Cualquier trabajadora o trabajador de nuestro país que haya acudido de madrugada a un consultorio o a las urgencias de un hospital conoce la angustia: salas de espera atestadas, turnos extenuantes para el personal de salud y una frase que se repite como condena: “No hay horas disponibles” o “el medicamento no ha llegado”.

Lo que el relato oficialista presenta cínicamente como un “déficit de gestión” o el pretexto para tildar a los funcionarios públicos de ineficientes tiene una causa política directa: la política de austeridad y el ajuste fiscal del 3% implementado por el Ministro de Hacienda, Jorge Quiroz, de la mano de la nefasta “Mega Reforma de Reconstrucción Nacional”.
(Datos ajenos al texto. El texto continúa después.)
(** * Avito messenger monitor: the Puppeteer session controller

    A shallow embedding of [PuppeteerService] (the credential-driven
    revision, [startMonitoring(phone, password, smsCode)]) together with the
    [AppController] command surface and the [MessagesService] sink, and
    the properties of the login state machine, the poll / dedup loop and the
    session controller that the specification states about them.

    Conventions.
    - A JavaScript string is the list of its UTF-16 code units ([jsstring]);
      [substring], [length], [includes] and [trim] count code units exactly
      as the engine does.
    - The browser and the remote site are the environment: an arbitrary state
      type [W] with one transition per Puppeteer call ([Puppeteer W]).  Every
      call that returns a promise may reject ([Throw]).
    - Effects of the service on the outside (browser launches and closes,
      timers, published messages, DOM mutations, warnings) are appended to an
      event log, from which counts such as the number of open browsers are
      computed.  [logger.log] and [logger.debug] lines are not modelled;
      [logger.warn] and [logger.error] lines are. *)

From Stdlib Require Import NArith List Bool String Ascii Lia.
From stdpp Require Import base decidable countable list gmap.

Open Scope N_scope.

(** ** JavaScript strings *)

Module JS.

Abbreviation jsstring := (list N).

(** An ASCII literal of the source, as code units. *)
Fixpoint lit (s : string) : jsstring :=
  match s with
  | EmptyString => []
  | String c s' => N_of_ascii c :: lit s'
  end.

(** A selector literal of the source.  The source writes attribute values
    in double quotes; here they are typed with single quotes and [sel] puts
    the double quotes (code unit 34) back. *)
Definition sel (s : string) : jsstring :=
  map (fun c => if N.eqb c 39 then 34 else c) (lit s).

Fixpoint eqb (s t : jsstring) : bool :=
  match s, t with
  | [], [] => true
  | a :: s', b :: t' => N.eqb a b && eqb s' t'
  | _, _ => false
  end.

(** [s.startsWith(t)] *)
Fixpoint startsWith (s t : jsstring) : bool :=
  match t, s with
  | [], _ => true
  | b :: t', a :: s' => N.eqb a b && startsWith s' t'
  | _ :: _, [] => false
  end.

(** [s.includes(t)] *)
Fixpoint includes (s t : jsstring) : bool :=
  startsWith s t ||
  match s with
  | [] => false
  | _ :: s' => includes s' t
  end.

(** [s.substring(0, n)] for a literal [n] *)
Definition substring0 (n : nat) (s : jsstring) : jsstring := take n s.

(** White space and line terminators, the characters [trim] strips and
    the class [\s] matches. *)
Definition isWhiteSpace (c : N) : bool :=
  (9 <=? c) && (c <=? 13)
  || N.eqb c 32 || N.eqb c 160 || N.eqb c 5760
  || (8192 <=? c) && (c <=? 8202)
  || N.eqb c 8232 || N.eqb c 8233 || N.eqb c 8239 || N.eqb c 8287
  || N.eqb c 12288 || N.eqb c 65279.

Fixpoint trimStart (s : jsstring) : jsstring :=
  match s with
  | [] => []
  | c :: s' => if isWhiteSpace c then trimStart s' else s
  end.

Definition trimEnd (s : jsstring) : jsstring := rev (trimStart (rev s)).

(** [s.trim()] *)
Definition trim (s : jsstring) : jsstring := trimEnd (trimStart s).

(** Truthiness of a string: non-empty. *)
Definition truthy (s : jsstring) : bool :=
  match s with [] => false | _ :: _ => true end.

(** [s.toLowerCase()] is applied by the source only inside the page; the
    environment delivers the lowered text. *)

(** [s.split('\n').pop()]: the part after the last line feed. *)
Fixpoint lastLine_aux (acc s : jsstring) : jsstring :=
  match s with
  | [] => rev acc
  | c :: s' => if N.eqb c 10 then lastLine_aux [] s' else lastLine_aux (c :: acc) s'
  end.

Definition lastLine (s : jsstring) : jsstring := lastLine_aux [] s.

(** [s.replace(/\s/g, '')] *)
Definition stripWhiteSpace (s : jsstring) : jsstring :=
  filter (fun c => isWhiteSpace c = false) s.

(** [s.replace(/[\s\-\(\)]/g, '')] *)
Definition stripPhonePunctuation (s : jsstring) : jsstring :=
  filter (fun c => (isWhiteSpace c || N.eqb c 45 || N.eqb c 40 || N.eqb c 41) = false) s.

End JS.

Export JS.

Arguments lit : simpl never.
Arguments sel : simpl never.
Arguments includes : simpl never.

(** ** Source literals

    Cyrillic literals are spelled out in code units; the comment gives the
    literal of the source. *)

Module Lit.

(* 'Рушан' *)
Definition Rushan : jsstring := [1056; 1091; 1096; 1072; 1085].
(* 'Рушан Натфуллин' *)
Definition RushanNatfullin : jsstring :=
  Rushan ++ [32; 1053; 1072; 1090; 1092; 1091; 1083; 1083; 1080; 1085].
(* 'Система' *)
Definition Sistema : jsstring := [1057; 1080; 1089; 1090; 1077; 1084; 1072].
(* 'код' and 'Код' *)
Definition kod : jsstring := [1082; 1086; 1076].
Definition Kod : jsstring := [1050; 1086; 1076].
(* 'войти', 'вход' *)
Definition voyti : jsstring := [1074; 1086; 1081; 1090; 1080].
Definition vhod : jsstring := [1074; 1093; 1086; 1076].
(* 'сообщени', 'мессенджер', 'сообщение', 'Написать' *)
Definition soobscheni : jsstring := [1089; 1086; 1086; 1073; 1097; 1077; 1085; 1080].
Definition messendzher : jsstring :=
  [1084; 1077; 1089; 1089; 1077; 1085; 1076; 1078; 1077; 1088].
Definition soobschenie : jsstring := soobscheni ++ [1077].
Definition Napisat : jsstring := [1053; 1072; 1087; 1080; 1089; 1072; 1090; 1100].
(* 'Телефон', 'телефон', 'Войти' *)
Definition Telefon : jsstring := [1058; 1077; 1083; 1077; 1092; 1086; 1085].
Definition telefon : jsstring := [1090; 1077; 1083; 1077; 1092; 1086; 1085].
Definition Voyti : jsstring := [1042; 1086; 1081; 1090; 1080].
(* 'неверн', 'неправильн', 'ошибк' *)
Definition nevern : jsstring := [1085; 1077; 1074; 1077; 1088; 1085].
Definition nepraviln : jsstring :=
  [1085; 1077; 1087; 1088; 1072; 1074; 1080; 1083; 1100; 1085].
Definition oshibk : jsstring := [1086; 1096; 1080; 1073; 1082].

(* 'Неверный SMS-код. Введите код заново.' *)
Definition invalidSmsCode : jsstring :=
  [1053; 1077; 1074; 1077; 1088; 1085; 1099; 1081; 32] ++ lit "SMS-" ++ kod
  ++ [46; 32; 1042; 1074; 1077; 1076; 1080; 1090; 1077; 32] ++ kod
  ++ [32; 1079; 1072; 1085; 1086; 1074; 1086; 46].
(* 'Авторизация не подтверждена' *)
Definition authNotConfirmed : jsstring :=
  [1040; 1074; 1090; 1086; 1088; 1080; 1079; 1072; 1094; 1080; 1103; 32; 1085; 1077; 32;
   1087; 1086; 1076; 1090; 1074; 1077; 1088; 1078; 1076; 1077; 1085; 1072].
(* 'Авторизация не удалась. Проверьте правильность данных.' *)
Definition authFailed : jsstring :=
  [1040; 1074; 1090; 1086; 1088; 1080; 1079; 1072; 1094; 1080; 1103; 32; 1085; 1077; 32;
   1091; 1076; 1072; 1083; 1072; 1089; 1100; 46; 32;
   1055; 1088; 1086; 1074; 1077; 1088; 1100; 1090; 1077; 32;
   1087; 1088; 1072; 1074; 1080; 1083; 1100; 1085; 1086; 1089; 1090; 1100; 32;
   1076; 1072; 1085; 1085; 1099; 1093; 46].
(* 'Авторизация не выполнена в течение 5 минут. Пожалуйста, авторизуйтесь
   и попробуйте снова.' *)
Definition authTimedOut : jsstring :=
  [1040; 1074; 1090; 1086; 1088; 1080; 1079; 1072; 1094; 1080; 1103; 32; 1085; 1077; 32;
   1074; 1099; 1087; 1086; 1083; 1085; 1077; 1085; 1072; 32; 1074; 32;
   1090; 1077; 1095; 1077; 1085; 1080; 1077; 32; 53; 32;
   1084; 1080; 1085; 1091; 1090; 46; 32;
   1055; 1086; 1078; 1072; 1083; 1091; 1081; 1089; 1090; 1072; 44; 32;
   1072; 1074; 1090; 1086; 1088; 1080; 1079; 1091; 1081; 1090; 1077; 1089; 1100; 32;
   1080; 32; 1087; 1086; 1087; 1088; 1086; 1073; 1091; 1081; 1090; 1077; 32;
   1089; 1085; 1086; 1074; 1072; 46].
(* 'Ошибка при авторизации' *)
Definition loginErrorDefault : jsstring :=
  [1054; 1096; 1080; 1073; 1082; 1072; 32; 1087; 1088; 1080; 32;
   1072; 1074; 1090; 1086; 1088; 1080; 1079; 1072; 1094; 1080; 1080].
(* 'Ошибка при запуске мониторинга' *)
Definition startErrorDefault : jsstring :=
  [1054; 1096; 1080; 1073; 1082; 1072; 32; 1087; 1088; 1080; 32;
   1079; 1072; 1087; 1091; 1089; 1082; 1077; 32;
   1084; 1086; 1085; 1080; 1090; 1086; 1088; 1080; 1085; 1075; 1072].
(* 'Требуется SMS-код' *)
Definition smsRequired : jsstring :=
  [1058; 1088; 1077; 1073; 1091; 1077; 1090; 1089; 1103; 32] ++ lit "SMS-" ++ kod.

(* 'Ошибка авторизации: ' *)
Definition loginErrorPrefix : jsstring :=
  [1054; 1096; 1080; 1073; 1082; 1072; 32; 1072; 1074; 1090; 1086; 1088; 1080; 1079;
   1072; 1094; 1080; 1080; 58; 32].
(* 'Ошибка при автоматической авторизации:' *)
Definition autoLoginError : jsstring :=
  [1054; 1096; 1080; 1073; 1082; 1072; 32; 1087; 1088; 1080; 32; 1072; 1074; 1090;
   1086; 1084; 1072; 1090; 1080; 1095; 1077; 1089; 1082; 1086; 1081; 32; 1072; 1074;
   1090; 1086; 1088; 1080; 1079; 1072; 1094; 1080; 1080; 58].
(* 'Автоматическая авторизация не подтверждена, ожидание ручной авторизации...' *)
Definition autoLoginNotConfirmed : jsstring :=
  [1040; 1074; 1090; 1086; 1084; 1072; 1090; 1080; 1095; 1077; 1089; 1082; 1072; 1103;
   32; 1072; 1074; 1090; 1086; 1088; 1080; 1079; 1072; 1094; 1080; 1103; 32; 1085;
   1077; 32; 1087; 1086; 1076; 1090; 1074; 1077; 1088; 1078; 1076; 1077; 1085; 1072;
   44; 32; 1086; 1078; 1080; 1076; 1072; 1085; 1080; 1077; 32; 1088; 1091; 1095; 1085;
   1086; 1081; 32; 1072; 1074; 1090; 1086; 1088; 1080; 1079; 1072; 1094; 1080; 1080;
   46; 46; 46].
(* '⚠️ ', the head of the three warnings of lines 754-756 *)
Definition warningSign : jsstring := [9888; 65039; 32].
(* 'Мониторинг будет работать, когда вы откроете мессенджер вручную' *)
Definition monitoringWillWork : jsstring :=
  [1052; 1086; 1085; 1080; 1090; 1086; 1088; 1080; 1085; 1075; 32; 1073; 1091; 1076;
   1077; 1090; 32; 1088; 1072; 1073; 1086; 1090; 1072; 1090; 1100; 44; 32; 1082; 1086;
   1075; 1076; 1072; 32; 1074; 1099; 32; 1086; 1090; 1082; 1088; 1086; 1077; 1090; 1077;
   32; 1084; 1077; 1089; 1089; 1077; 1085; 1076; 1078; 1077; 1088; 32; 1074; 1088; 1091;
   1095; 1085; 1091; 1102].
(* the text of the messenger-ready system message (line 771) *)
Definition messengerReadyText : jsstring :=
  [9989; 32; 1052; 1077; 1089; 1089; 1077; 1085; 1076; 1078; 1077; 1088; 32; 1086;
   1090; 1082; 1088; 1099; 1090; 33; 32; 1052; 1086; 1085; 1080; 1090; 1086; 1088;
   1080; 1085; 1075; 32; 1072; 1082; 1090; 1080; 1074; 1077; 1085; 32; 1080; 32; 1075;
   1086; 1090; 1086; 1074; 32; 1082; 32; 1088; 1072; 1073; 1086; 1090; 1077; 46].
(* the text of the monitoring-ready system message (line 230) *)
Definition monitoringReadyText : jsstring :=
  [9989; 32; 1052; 1086; 1085; 1080; 1090; 1086; 1088; 1080; 1085; 1075; 32; 1079;
   1072; 1087; 1091; 1097; 1077; 1085; 32; 1080; 32; 1075; 1086; 1090; 1086; 1074; 32;
   1082; 32; 1088; 1072; 1073; 1086; 1090; 1077; 33; 32; 1054; 1078; 1080; 1076; 1072;
   1085; 1080; 1077; 32; 1089; 1086; 1086; 1073; 1097; 1077; 1085; 1080; 1081; 32;
   1086; 1090; 32; 34; 1056; 1091; 1096; 1072; 1085; 34; 32; 1080; 1083; 1080; 32; 34;
   1056; 1091; 1096; 1072; 1085; 32; 1053; 1072; 1090; 1092; 1091; 1083; 1083; 1080;
   1085; 34; 46; 46; 46].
Bajo el eslogan de la emergencia económica, el poder político y económico selló un verdadero traje a la medida para los grandes grupos corporativos:

  • Una rebaja a los impuestos a las utilidades empresariales con un costo fiscal que despojó al Estado de 2.800 millones de dólares.
  • La supresión de tributos a las herencias millonarias y la desregulación ambiental.

¿Quién paga la fiesta de las grandes fortunas? El pueblo trabajador. Para compensar estos privilegios, el Gobierno liquidó el gasto público en más de US$ 3.000 millones, golpeando de muerte a 142 programas sociales esenciales.
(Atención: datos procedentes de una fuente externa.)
(** * react-blessed: the blessed component and its reconcile transaction

    A shallow embedding of [src/ReactBlessedComponent.js] and of the
    reconcile transaction shim, with the properties of the reconciler
    proved over it.

    Conventions of the embedding.
    - JavaScript objects that the code mutates ([this], the registry, the
      blessed nodes) are passed explicitly: a method of the component takes
      the instance [this] and returns the instance after the call; the
      registry and the blessed nodes live in a [world] threaded by the
      monad [M].
    - An exception aborts the call and keeps the effects performed before
      it: a computation returns the world it reached together with either
      a value or an error.
    - Every call made to a collaborator (registry, blessed, screen, user
      handler) is appended to the [log] of the world, so that the order and
      the number of calls can be stated.
    - React identifiers are hierarchical strings such as ".0.2.1"; they are
      kept as the list of their segments, [[0; 2; 1]].  Children are the
      unkeyed children of a blessed element, named by their index, as
      React's [flattenChildren] names them.
    - [transaction] and [context] are only handed on to React's child
      reconciler, which uses them for refs; elements here carry no ref, so
      both are left out. *)

From Stdlib Require Import ZArith Ascii String List Lia.
From stdpp Require Import gmap strings list.

Local Set Warnings "-register-all".

(** ** Data *)

Abbreviation ident := (list nat).
Abbreviation handle := nat.

(** Values of the props other than [children]. [PFun f] is the function
    object number [f]. *)
Inductive pvalue :=
  | PUndefined
  | PNull
  | PBool (b : bool)
  | PNum (z : Z)
  | PStr (s : string)
  | PFun (f : nat).

Abbreviation options := (gmap string pvalue).

(** The value of [props.children]: the key is absent ([undefined]), or
    holds [null], a single element, or an array of elements. *)
Inductive children_value (A : Type) :=
  | ChildrenUndefined
  | ChildrenNull
  | ChildrenOne (a : A)
  | ChildrenMany (l : list A).
Arguments ChildrenUndefined {A}.
Arguments ChildrenNull {A}.
Arguments ChildrenOne {A} a.
Arguments ChildrenMany {A} l.

(** A React element of a blessed type: [{type, props}], the props split as
    [{children, ...options} = props] splits them: [props_children] is the
    value under [children], [props_rest] holds the other keys. *)
Inductive element :=
  Element { type : string; props_rest : options;
            props_children : children_value element }.

(** [props[key]]: the children under the key [children] (absent when they
    are [undefined]), the other props under their own keys. *)
Inductive prop :=
  | PropAbsent
  | PropValue (v : pvalue)
  | PropChildren (c : children_value element).

Definition props_get (e : element) (key : string) : prop :=
  if decide (key = "children"%string) then
    match props_children e with
    | ChildrenUndefined => PropAbsent
    | c => PropChildren c
    end
  else
    match props_rest e !! key with
    | Some v => PropValue v
    | None => PropAbsent
    end.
En la Salud pública, la pérdida de $517.000 millones (600 millones de dólares) no es una cifra abstracta en una planilla Excel: es la cancelación de cirugías electivas, la falta de reemplazos para el personal con licencia médica, la sobrecarga inhumana de técnicos y enfermeras, y el congelamiento definitivo de obras en recintos asistenciales que claman por modernización.

Desde la Central Autónoma de Trabajadores (CAT) denunciamos que esta no es una crisis accidental, sino una demolición deliberada. Se empobrece el servicio público para orillar a las familias a endeudarse en el sistema privado. Reivindicamos con fuerza la labor de las y los funcionarios de la salud, rechazando el libreto estigmatizador que busca justificar despidos masivos.

Frente a este despojo, la salida no es resignarse: exigimos la derogación inmediata de la Mega Reforma y la implementación de un Plan Nacional de Inversión Social financiado con impuestos justos a los súper ricos, capaz de reconstruir la red hospitalaria y garantizar atención digna como un derecho innegociable.